Dernier verre avec Lucky Draw
Entretien avec Chia-Hua Chin, réalisateur de Lucky Draw
Qu’est-ce qui vous a incité à creuser cette histoire et à la raconter sur fond du rétablissement de la peine de mort à Taiwan ?
En 2010, le ministre de la justice taiwanais, Tseng Yung-fu, a exigé que soit rétablie la peine de mort, qui avait été de facto suspendue pendant quatre ans. L’un des officers chargés de la mission a soudain pris sa retraite. Il avait une expérience considérable et avait exécuté plus de 80 détenus au cours de sa carrière. Sa décision a attiré l’attention du service juridique, ses supérieurs hiérarchiques l’ont supplié de rester et craignaient que son remplaçant, moins expérimenté, pose problème. J’ai lu cette information alors que je donnais le biberon à ma fille d’un an. Sur le moment, je me suis demandé, si j’étais officier, comment est-ce que j’arriverais à donner à manger à ma fille en rentrant chez moi après l’exécution. Je me suis mis à faire des recherches et, sans surprise, j’ai trouvé le témoignage d’un officier qui racontait qu’une fois, il avait passé la nuit seul sur son canapé après une mission d’exécution. Il n’avait aucune envie de prendre son enfant dans ses bras, de parler à sa famille ou de dormir avec sa femme. Le fait qu’ils ne mentionnent jamais ces tâches à leurs proches laisse une drôle d’impression. L’exécution, n’est-ce pas le dernier recours de la justice ? Pourquoi est-ce que ces fonctionnaires distingués s’acquittent de cette mission en cachette comme s’il s’agissait de quelque chose d’illicite ? En plus, ces officiers qui reçoivent l’ordre de tirer le coup de feu sont souvent aussi chargés des démarches administratives et d’escorter les prisonniers. Ils ne portent pas d’arme au quotidien, mais il faut qu’ils tirent sur un inconnu du jour au lendemain, à réception de l’ordre de mission. Tout cela m’a paru absurde, alors j’ai décidé de mettre ce sentiment par écrit.

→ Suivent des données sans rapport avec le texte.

(* ===== verification/WebcamDefinitions.v ===== *)
(** [mission/webcam/WebcamDefinitions.{h,cpp}]: the command and parameter
    enumerations, their printable names, and the object identifiers. Both
    enumerations have a fixed underlying type, so a value of the enumeration is
    any value of that type, named or not: an enumeration value is a record around
    its raw value and a [static_cast] is its constructor or projection. *)

From S2P Require Import Prelude Words Fsfw.

Record CommandId := mkCommandId { CommandId_raw : DeviceCommandId_t }.
#[export] Instance CommandId_eq_dec : EqDecision CommandId.
Proof. solve_decision. Defined.

Definition commandTakeSnapshot : CommandId := mkCommandId 0x01.
Definition commandSetFrameRate : CommandId := mkCommandId 0x02.
Definition commandGetFrameRate : CommandId := mkCommandId 0x03.

Definition commandIdToString (command : CommandId) : string :=
  if decide (command = commandTakeSnapshot) then "commandTakeSnapshot"
  else if decide (command = commandSetFrameRate) then "commandSetFrameRate"
  else if decide (command = commandGetFrameRate) then "commandGetFrameRate"
  else "commandUnknown".

Record ParameterId := mkParameterId { ParameterId_raw : Z }.
#[export] Instance ParameterId_eq_dec : EqDecision ParameterId.
Proof. solve_decision. Defined.

Definition parameterFrameRate : ParameterId := mkParameterId 0x01.

Definition parameterIdToString (parameter : ParameterId) : string :=
  if decide (parameter = parameterFrameRate) then "parameterFrameRate"
  else "parameterUnknown".

Definition objectIdWebcamHandler : object_id_t := 0x57000001.
Definition objectIdWebcamCookie : object_id_t := 0x57000002.
Definition objectIdWebcamComIF : object_id_t := 0x57000003.
Definition objectIdWebcamCommandingService : object_id_t := 0x57000010.
Definition objectIdWebcamTcDistributor : object_id_t := 0x57000011.
Definition objectIdWebcamTelemetrySink : object_id_t := 0x57000012.
Definition objectIdWebcamVerificationSink : object_id_t := 0x57000013.

Definition webcam_object_ids : list object_id_t :=
  [objectIdWebcamHandler; objectIdWebcamCookie; objectIdWebcamComIF;
   objectIdWebcamCommandingService; objectIdWebcamTcDistributor;
   objectIdWebcamTelemetrySink; objectIdWebcamVerificationSink].

(** The named commands. *)
Definition named_commands : list CommandId :=
  [commandTakeSnapshot; commandSetFrameRate; commandGetFrameRate].

Lemma named_command_cases command :
  command ∈ named_commands ↔
  command = commandTakeSnapshot ∨ command = commandSetFrameRate
  ∨ command = commandGetFrameRate.
Proof. unfold named_commands. rewrite !elem_of_cons, elem_of_nil. tauto. Qed.

Lemma webcam_object_ids_NoDup : NoDup webcam_object_ids.
Proof. apply (bool_decide_unpack _). by vm_compute. Qed.

Lemma commandIdToString_inj c1 c2 :
  c1 ∈ named_commands → commandIdToString c1 = commandIdToString c2 → c1 = c2.
Proof.
  rewrite named_command_cases. intros Hc. unfold commandIdToString.
  destruct Hc as [-> | [-> | ->]]; split_tests; congruence.
Qed.
(* ===== verification/HandlerProperties.v ===== *)
(** Properties of the device handler: the functional behaviour of its member
    functions on every branch, and what they amount to over whole runs. *)

From S2P Require Import Prelude Words Fsfw FsfwModel WebcamDefinitions MessageTypes.
From S2P Require Import WebcamDeviceHandler CommandArbiter HandlerRefinement.

(** * Runs *)

Section Runs.
Context `{FsfwConstantsLaws} {W Msg PW : Type}.
Context `{CommandMessageIF Msg, !ParameterWrapperIF PW, !DeviceHandlerBaseIF W Msg PW}.
Context (host : byte_order).

(** (C12) Refinement: driven by any sequence of framework calls, a handler with a
    communication interface returns from every call, issues exactly the commands
    the command arbiter issues, in the same order, and ends in a state whose
    pending set and frame rates are the arbiter's. *)
Theorem handler_refines_arbiter (evs : list (handler_event PW)) (e : env Handler W) :
  communicationInterface (self e) ≠ None → Forall event_ok evs →
  ∃ outs e', handle_events host evs e = Done (outs, e')
    ∧ arb_run (abs_handler (self e)) (abs_event host <$> evs)
      = (abs_handler (self e'), issued outs).
Proof.
  intros Hcif Hok. destruct (wp_inv _ _ _ (events_run host evs e Hcif Hok)) as (outs & e' & ? & ? & _).
  eauto.
Qed.

(** (C13) Replies answer commands: in every run of a freshly constructed handler each
    reply found carries the identifier of the command issued last, no command is
    answered twice, and the object keeps its invariant; in particular
    [snapshotInProgress] is set exactly while the unanswered command is a
    snapshot. *)
Theorem replies_answer_commands (base : BaseMembers) (evs : list (handler_event PW)) c (w : W) :
  base_communicationInterface base ≠ None → Forall event_ok evs →
  ∃ outs e', handle_events host evs (Env (WebcamDeviceHandler base) c w) = Done (outs, e')
    ∧ replay outs None = Some (reply_slot (self e'))
    ∧ handler_inv (self e')
    ∧ (snapshotInProgress (self e') = true ↔ reply_slot (self e') = Some 1%Z).
Proof.
  intros Hcif Hok.
  destruct (wp_inv _ _ _ (events_run host evs (Env (WebcamDeviceHandler base) c w) Hcif Hok))
    as (outs & e' & Hrun & _ & _ & Hinv).
  destruct (Hinv (constructed_inv base)) as [Hi Hr].
  exists outs, e'. split_and!; [done|done|done|].
  rewrite (inv_snapshot _ Hi). unfold reply_slot.
  destruct (replyReady (self e')); simpl; [|done].
  rewrite bool_decide_eq_true. split; [by intros ->|by intros [= ->]].
Qed.

Lemma abs_pending_wf h : arb_wf (abs_handler h).
Proof.
  intros c. simpl. unfold handler_pending. rewrite elem_of_pending_set, elem_of_arb_commands.
  naive_solver.
Qed.

Lemma poll_idle (e : env Handler W) cmd :
  communicationInterface (self e) ≠ None → handler_pending (self e) = ∅ →
  buildNormalDeviceCommand (Some cmd) e = Done ((NOTHING_TO_SEND, Some cmd), e).
Proof.
  destruct e as [[cur req s pow tr r g prog ready fid buf [cif|] raw rawlen] c w]; [|done].
  intros _ Hp. unfold handler_pending in Hp. simpl in Hp.
  assert (s = false ∧ r = false ∧ g = false) as (-> & -> & ->).
  { assert (∀ x, x ∉ pending_set s r g) as Hn by (intros x; rewrite Hp; apply not_elem_of_empty).
    pose proof (Hn 1%Z) as H1'. pose proof (Hn 2%Z) as H2'. pose proof (Hn 3%Z) as H3'.
    rewrite elem_of_pending_set in H1', H2', H3'. destruct s, r, g; naive_solver. }
  done.
Qed.

(** Bounded service: without new requests, three polls issue every pending
    command exactly once, snapshot before frame-rate setting before frame-rate
    query, and a fourth poll has nothing to send and changes nothing. *)
Theorem three_polls_drain (e : env Handler W) cmd :
  communicationInterface (self e) ≠ None →
  ∃ outs e', handle_events (PW:=PW) host (replicate 3 EvPoll) e = Done (outs, e')
    ∧ issued outs = filter (λ c, c ∈ handler_pending (self e)) [1; 2; 3]%Z
    ∧ handler_pending (self e') = ∅
    ∧ buildNormalDeviceCommand (Some cmd) e' = Done ((NOTHING_TO_SEND, Some cmd), e').
Proof.
  intros Hcif.
  destruct (wp_inv _ _ _ (events_run (PW:=PW) host (replicate 3 EvPoll) e Hcif
    ltac:(by repeat constructor))) as (outs & e' & Hrun & Habs & Hcif' & _).
  change (abs_event host <$> replicate 3 EvPoll) with (replicate 3 APoll) in Habs.
  destruct (arb_drain (abs_handler (self e)) 3) as [Hout Hq].
  { unfold arb_queue. etrans; [apply length_filter|done]. }
  rewrite Habs in Hout, Hq. simpl in Hout, Hq.
  assert (handler_pending (self e') = ∅) as Hempty.
  { apply set_eq. intros c. split; [|set_solver]. intros Hc.
    assert (c ∈ arb_queue (handler_pending (self e'))) as Hin
      by (apply elem_of_arb_queue; split; [done|by apply (abs_pending_wf (self e'))]).
    rewrite Hq in Hin. by apply elem_of_nil in Hin. }
  exists outs, e'. split_and!; [done|done|done|]. apply poll_idle; congruence.
Qed.
End Runs.
(* ===== verification/CommandPath.v ===== *)
(** Whole runs of the commanding service and the device handler over one framework.
    Telecommands are prepared, the messages wait in the handler's queue, are delivered,
    and the handler is polled, while replies come in and the rest of the framework
    works on: in any order. A run is a sequence of calls; what a run may do is given by
    the specification [Commanding], a queue in front of the command arbiter. *)

From S2P Require Import Prelude Words Fsfw FsfwModel WebcamDefinitions MessageTypes.
From S2P Require Import WebcamDeviceHandler CommandArbiter HandlerRefinement DeviceCycles.
From S2P Require Import WebcamCommandingService CommandingProperties EndToEnd.

(** The two objects, and the messages in the handler's queue, the oldest first. *)
Record Link (Store Msg : Type) := mkLink {
  link_system : System Store;
  in_transit : list Msg;
}.
Arguments mkLink {_ _} _ _.
Arguments link_system {_ _} _.
Arguments in_transit {_ _} _.

(** What a call of a run answers. *)
Inductive answer :=
| Result (rv : ReturnValue_t)
| Outputs (outs : list handler_output)
| NoAnswer.

(** * The specification *)

(** Accepted commands that are not yet delivered, with the rate they bring, and the
    arbiter of those that are. *)
Record Commanding := mkCommanding {
  requests : list (Z * option double);
  arbiter_of : arbiter;
}.

(** The rate that the commands of a list ask for last. *)
Definition latest_rate (rate : double) (rs : list (Z * option double)) : double :=
  foldl (λ rate r, if decide (r.1 = arb_set_rate) then default rate r.2 else rate) rate rs.

(** What a list of requests makes of an arbiter. *)
Lemma arb_requests rs a :
  let a' := foldl (λ a r, arb_request r.1 r.2 a) a rs in
  (∀ c, c ∈ pending a' ↔ c ∈ pending a ∨ c ∈ rs.*1)
  ∧ requested a' = latest_rate (requested a) rs ∧ current a' = current a.
Proof.
  revert a. induction rs as [|r rs IH]; intros a; simpl; [set_solver|].
  destruct (IH (arb_request r.1 r.2 a)) as (Hp & Hr & Hc). split_and!; [|done|done].
  intros c. rewrite Hp. simpl. set_solver.
Qed.

Section Link.
Context `{FsfwConstants} {W Store TimeReader Msg PW : Type}.
Context `{CommandMessageIF Msg, !StorageManagerIF W Store, !StorageView W Store}.
Context `{!CommandingServiceBaseIF W Store, !ObjectManagerIF W Store TimeReader}.
Context `{!ParameterWrapperIF PW, !DeviceHandlerBaseIF W Msg PW, !ActionHelperIF Handler W Msg}.
Context (host : byte_order) (ipc : Store).

Abbreviation link_env := (env (Link Store Msg) W).

Inductive link_call :=
| Telecommand (m : Msg) (subservice : Z) (tcData : option (list byte)) (tcDataLen : Z)
| Deliver
| HandlerCall (ev : handler_event PW)
| Reply (reply : Msg) (objectId : object_id_t) (isStep : bool)
| Framework (activity : W → W).

Definition on_system {A} (m : M (env (System Store) W) A) : M link_env A := λ e,
  match m (Env (link_system (self e)) (console e) (world e)) with
  | Done (a, e') =>
      Done (a, Env (mkLink (self e') (in_transit (self e))) (console e') (world e'))
  | Undefined => Undefined
  | OutOfFuel => OutOfFuel
  end.

Definition set_transit (q : list Msg) : M link_env unit :=
  update (λ l, mkLink (link_system l) q).

(** A prepared device command goes into the handler's queue; a parameter dump goes to
    the framework's parameter helper. *)
Definition link_step (c : link_call) : M link_env answer :=
  match c with
  | Telecommand m subservice tcData tcDataLen =>
      '(result, message) ← on_system (on_service (prepareCommand (Some m) subservice tcData tcDataLen));
      l ← this;
      (if decide (result = OK ∧ subservice ≠ Subservice_raw PARAMETER_DUMP)
       then set_transit (in_transit l ++ option_list message) else mret ());;
      mret (Result result)
  | Deliver =>
      l ← this;
      match in_transit l with
      | [] => mret NoAnswer
      | m :: q =>
          set_transit q;;
          '(result, _) ← on_system (on_handler (letChildHandleMessage (PW:=PW) (Some m)));
          mret (Result result)
      end
  | HandlerCall ev => outs ← on_system (on_handler (handle_event host ev)); mret (Outputs outs)
  | Reply reply objectId isStep =>
      '(result, _) ← on_system (on_service (handleReply (Some reply) objectId (Some isStep)));
      mret (Result result)
  | Framework activity => call_void activity;; mret NoAnswer
  end.

(** Several calls, one after the other. *)
Fixpoint link_steps (cs : list link_call) : M link_env (list answer) :=
  match cs with
  | [] => mret []
  | c :: cs => a ← link_step c; rest ← link_steps cs; mret (a :: rest)
  end.

(** The store element a reply hands over, if it is one with data. *)
Definition reply_store (reply : Msg) : option store_address_t :=
  if decide (getMessageType reply = ACTION ∧ getCommand reply = DATA_REPLY)
  then Some (ActionMessage_getStoreId reply)
  else if decide (getMessageType reply = PARAMETER ∧ getCommand reply = REPLY_PARAMETER_DUMP)
  then Some (ParameterMessage_getStoreId reply)
  else None.

(** The store elements of the messages in the queue. *)
Definition addresses (l : Link Store Msg) : list store_address_t :=
  Fsfw.getParameter <$> in_transit l.

(** What the framework keeps to: buffers are as long as it says, a message is delivered
    only when there is one, a reply does not name an element that belongs to a waiting
    command, and nobody else touches those elements. *)
Definition call_ok (c : link_call) (e : link_env) : Prop :=
  match c with
  | Telecommand _ subservice tcData tcDataLen => (0 ≤ subservice < 256)%Z ∧ valid_tc_data tcData tcDataLen
  | Deliver => in_transit (self e) ≠ []
  | HandlerCall ev => event_ok ev
  | Reply reply _ _ => ∀ a, reply_store reply = Some a → a ∉ addresses (self e)
  | Framework activity => ∀ a, a ∈ addresses (self e) →
      contents (activity (world e)) ipc !! a = contents (world e) ipc !! a
  end.

(** A run, with the calls and their answers. *)
Inductive link_run (e0 : link_env) : list (link_call * answer) → link_env → Prop :=
| run_start : link_run e0 [] e0
| run_call trace e c a e' :
    link_run e0 trace e → call_ok c e → link_step c e = Done (a, e') →
    link_run e0 (trace ++ [(c, a)]) e'.

(** ** What the specification allows *)

(** Device commands fit when their data do; a parameter dump may be accepted. *)
Definition telecommand_fits (subservice : Z) (tcData : option (list byte)) (tcDataLen : Z) : Prop :=
  match subservice_command subservice with
  | Some command => device_args_ok command tcData tcDataLen
  | None => subservice = Subservice_raw PARAMETER_DUMP
  end.
#[export] Instance telecommand_fits_dec subservice tcData tcDataLen :
  Decision (telecommand_fits subservice tcData tcDataLen).
Proof. unfold telecommand_fits. destruct (subservice_command subservice); apply _. Defined.

(** The command an accepted telecommand stands for. *)
Definition accepted_command (c : link_call) (a : answer) : option (Z * option double) :=
  match c, a with
  | Telecommand _ subservice tcData tcDataLen, Result rv =>
      if decide (rv = OK) then
        command ← subservice_command subservice;
        Some (CommandId_raw command, telecommand_rate host command tcData)
      else None
  | _, _ => None
  end.

(** One call with its answer; [None] when the answer is not allowed. *)
Definition spec_step (s : Commanding) (call : link_call * answer) : option Commanding :=
  let '(c, a) := call in
  match c, a with
  | Telecommand _ subservice tcData tcDataLen, Result rv =>
      if decide (rv = OK → telecommand_fits subservice tcData tcDataLen)
      then Some (mkCommanding (requests s ++ option_list (accepted_command c a)) (arbiter_of s))
      else None
  | Deliver, Result rv =>
      match requests s with
      | (command, rate) :: rest =>
          if decide (rv = OK) then Some (mkCommanding rest (arb_request command rate (arbiter_of s)))
          else None
      | [] => None
      end
  | HandlerCall ev, Outputs outs =>
      let '(arbiter', commands) := arb_step (arbiter_of s) (abs_event host ev) in
      if decide (issued outs = commands) then Some (mkCommanding (requests s) arbiter') else None
  | Reply _ _ _, Result _ => Some s
  | Framework _, NoAnswer => Some s
  | _, _ => None
  end.

Fixpoint spec_run (s : Commanding) (trace : list (link_call * answer)) : option Commanding :=
  match trace with
  | [] => Some s
  | call :: trace => s' ← spec_step s call; spec_run s' trace
  end.

Lemma spec_run_app s trace1 trace2 :
  spec_run s (trace1 ++ trace2) = (s' ← spec_run s trace1; spec_run s' trace2).
Proof.
  revert s. induction trace1 as [|call trace1 IH]; intros s; [done|].
  simpl. destruct (spec_step s call); [apply IH|done].
Qed.

(** ** What is read off a run *)

(** The elements handed over by replies. *)
Definition replied (trace : list (link_call * answer)) : list store_address_t :=
  omap (λ call, match call.1 with Reply reply _ _ => reply_store reply | _ => None end) trace.

(** The commands accepted, in order, and how many messages were delivered. *)
Definition accepted (trace : list (link_call * answer)) : list (Z * option double) :=
  omap (λ call, accepted_command call.1 call.2) trace.

Definition deliveries (trace : list (link_call * answer)) : nat :=
  length (omap (λ call, match call.1 with Deliver => Some () | _ => None end) trace).

(** Frame rates come from telecommands alone: nobody calls the handler's
    [buildCommandFromCommand] past the queue or writes its parameter. *)
Definition commanded_only (call : link_call * answer) : Prop :=
  match call.1 with
  | HandlerCall (EvCommand _ _ _) | HandlerCall (EvParameter _ _ _ (Some _) _) => False
  | _ => True
  end.

(** Framework activity that leaves an element of the store, or its absence, as it is. *)
Definition spares (a : store_address_t) (call : link_call * answer) : Prop :=
  match call.1 with
  | Framework activity => ∀ w, contents (activity w) ipc !! a = contents w ipc !! a
  | _ => True
  end.
End Link.
Arguments link_call : clear implicits.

Quel genre de recherches avez-vous effectué ?
Je suis allé sur internet et j’ai cherché des travaux universitaires dans les bases de données des bibliothèques. Là où j’ai rencontré des difficultés, c’est quand j’ai voulu joindre ces officiers chevronnés pour mes recherches de terrain. Je me suis entendu dire à maintes reprises qu’il n’y avait aucune chance pour que j’arrive à les rencontrer, que ce soit dû aux directives de leur hiérarchie ou à leur volonté personnelle, car cela faisait de nombreuses années que ce genre de requêtes n’aboutissait pas. Ce n’est que bien plus tard, au stade de la préparation du tournage, que j’ai réussi à avoir un peu plus de contacts avec les agences affiliées au gouvernement, et que grâce à leur aide, nous avons pu trouver trois officiers à la retraite qui acceptaient d’être interviewés. Même si l’entretien se passait sous le regard d’un supérieur hiérarchique, et ne devait durer que 45 minutes, nous avons pu récolter beaucoup d’informations utiles. C’est une expérience de recherche de terrain que je n’oublierai jamais.
Quelle est la popularité de cette peine dans le pays ? Y a-t-il beaucoup d’opposition de la part des officiers et est-ce que ceux-ci sont confrontés à des situations comme celle à laquelle font face vos protagonistes ?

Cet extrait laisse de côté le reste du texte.